Problem
Provide again, from the entries below, every line from the one containing "Module ImgBuffer." through the one containing "g_Keyword_Binning | g_Keyword_PixelType", exactly as written, and no other line.

Exercise material
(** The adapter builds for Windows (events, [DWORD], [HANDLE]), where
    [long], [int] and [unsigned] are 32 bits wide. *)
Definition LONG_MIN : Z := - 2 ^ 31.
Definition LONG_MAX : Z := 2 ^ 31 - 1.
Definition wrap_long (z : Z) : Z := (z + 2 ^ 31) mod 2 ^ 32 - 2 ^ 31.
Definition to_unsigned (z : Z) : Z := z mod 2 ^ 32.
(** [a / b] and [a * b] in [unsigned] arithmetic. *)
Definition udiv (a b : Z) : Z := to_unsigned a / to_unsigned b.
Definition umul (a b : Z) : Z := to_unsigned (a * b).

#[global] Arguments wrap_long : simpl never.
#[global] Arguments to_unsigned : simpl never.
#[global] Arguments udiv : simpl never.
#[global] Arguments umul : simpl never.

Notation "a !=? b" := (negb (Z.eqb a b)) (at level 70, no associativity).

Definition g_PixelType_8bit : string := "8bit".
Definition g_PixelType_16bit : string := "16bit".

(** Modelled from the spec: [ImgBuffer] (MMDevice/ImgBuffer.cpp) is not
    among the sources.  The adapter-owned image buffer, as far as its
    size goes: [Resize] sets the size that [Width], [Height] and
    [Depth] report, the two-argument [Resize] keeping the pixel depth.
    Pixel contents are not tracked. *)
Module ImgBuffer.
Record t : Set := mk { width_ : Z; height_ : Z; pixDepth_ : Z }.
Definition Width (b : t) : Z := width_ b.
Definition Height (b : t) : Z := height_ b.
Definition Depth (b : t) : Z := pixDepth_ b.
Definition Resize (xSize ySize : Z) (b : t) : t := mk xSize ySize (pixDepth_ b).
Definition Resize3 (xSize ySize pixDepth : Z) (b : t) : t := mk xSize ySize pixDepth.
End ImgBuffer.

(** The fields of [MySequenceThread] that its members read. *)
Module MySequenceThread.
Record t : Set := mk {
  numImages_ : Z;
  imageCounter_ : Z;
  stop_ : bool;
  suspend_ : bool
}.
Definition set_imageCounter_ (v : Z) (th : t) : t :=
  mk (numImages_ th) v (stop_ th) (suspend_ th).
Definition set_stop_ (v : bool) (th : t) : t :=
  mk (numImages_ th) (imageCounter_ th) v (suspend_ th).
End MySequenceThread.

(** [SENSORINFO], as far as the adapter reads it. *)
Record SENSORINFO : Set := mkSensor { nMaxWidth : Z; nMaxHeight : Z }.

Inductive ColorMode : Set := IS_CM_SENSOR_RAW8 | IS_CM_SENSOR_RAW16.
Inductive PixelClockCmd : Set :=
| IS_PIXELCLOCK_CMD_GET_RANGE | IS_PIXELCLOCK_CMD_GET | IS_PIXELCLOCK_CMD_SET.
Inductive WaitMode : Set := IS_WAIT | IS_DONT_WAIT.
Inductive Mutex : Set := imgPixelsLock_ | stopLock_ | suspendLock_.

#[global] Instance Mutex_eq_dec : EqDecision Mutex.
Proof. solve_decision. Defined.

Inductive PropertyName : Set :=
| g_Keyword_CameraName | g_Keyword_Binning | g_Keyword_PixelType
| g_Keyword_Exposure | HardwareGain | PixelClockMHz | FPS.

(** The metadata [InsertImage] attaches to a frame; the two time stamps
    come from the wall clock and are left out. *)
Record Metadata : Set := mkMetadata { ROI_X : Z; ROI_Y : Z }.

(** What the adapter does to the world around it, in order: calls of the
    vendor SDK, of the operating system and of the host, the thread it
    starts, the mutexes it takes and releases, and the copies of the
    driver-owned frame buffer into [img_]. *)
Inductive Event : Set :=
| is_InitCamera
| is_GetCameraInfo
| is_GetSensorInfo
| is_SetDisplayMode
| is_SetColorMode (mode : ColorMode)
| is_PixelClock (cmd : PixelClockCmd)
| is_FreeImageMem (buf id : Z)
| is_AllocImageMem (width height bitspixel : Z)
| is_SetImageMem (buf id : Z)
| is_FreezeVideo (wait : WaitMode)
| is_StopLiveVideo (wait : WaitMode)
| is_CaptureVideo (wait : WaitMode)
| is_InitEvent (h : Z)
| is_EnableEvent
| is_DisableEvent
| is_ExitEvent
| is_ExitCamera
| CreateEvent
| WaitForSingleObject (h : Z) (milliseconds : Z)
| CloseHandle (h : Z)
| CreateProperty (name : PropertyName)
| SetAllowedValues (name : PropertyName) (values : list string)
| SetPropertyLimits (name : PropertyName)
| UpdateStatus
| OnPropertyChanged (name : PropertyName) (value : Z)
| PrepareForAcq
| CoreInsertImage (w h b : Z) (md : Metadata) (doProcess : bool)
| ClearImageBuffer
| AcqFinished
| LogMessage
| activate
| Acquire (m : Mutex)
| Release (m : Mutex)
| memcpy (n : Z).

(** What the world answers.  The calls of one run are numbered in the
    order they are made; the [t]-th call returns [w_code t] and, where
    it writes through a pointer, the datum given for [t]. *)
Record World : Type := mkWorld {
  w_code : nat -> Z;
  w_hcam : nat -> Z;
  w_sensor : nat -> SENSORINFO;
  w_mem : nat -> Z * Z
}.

Solution below
Module ImgBuffer.
Record t : Set := mk { width_ : Z; height_ : Z; pixDepth_ : Z }.
Definition Width (b : t) : Z := width_ b.
Definition Height (b : t) : Z := height_ b.
Definition Depth (b : t) : Z := pixDepth_ b.
Definition Resize (xSize ySize : Z) (b : t) : t := mk xSize ySize (pixDepth_ b).
Definition Resize3 (xSize ySize pixDepth : Z) (b : t) : t := mk xSize ySize pixDepth.
End ImgBuffer.

(** The fields of [MySequenceThread] that its members read. *)
Module MySequenceThread.
Record t : Set := mk {
  numImages_ : Z;
  imageCounter_ : Z;
  stop_ : bool;
  suspend_ : bool
}.
Definition set_imageCounter_ (v : Z) (th : t) : t :=
  mk (numImages_ th) v (stop_ th) (suspend_ th).
Definition set_stop_ (v : bool) (th : t) : t :=
  mk (numImages_ th) (imageCounter_ th) v (suspend_ th).
End MySequenceThread.

(** [SENSORINFO], as far as the adapter reads it. *)
Record SENSORINFO : Set := mkSensor { nMaxWidth : Z; nMaxHeight : Z }.

Inductive ColorMode : Set := IS_CM_SENSOR_RAW8 | IS_CM_SENSOR_RAW16.
Inductive PixelClockCmd : Set :=
| IS_PIXELCLOCK_CMD_GET_RANGE | IS_PIXELCLOCK_CMD_GET | IS_PIXELCLOCK_CMD_SET.
Inductive WaitMode : Set := IS_WAIT | IS_DONT_WAIT.
Inductive Mutex : Set := imgPixelsLock_ | stopLock_ | suspendLock_.

#[global] Instance Mutex_eq_dec : EqDecision Mutex.
Proof. solve_decision. Defined.

Inductive PropertyName : Set :=
| g_Keyword_CameraName | g_Keyword_Binning | g_Keyword_PixelType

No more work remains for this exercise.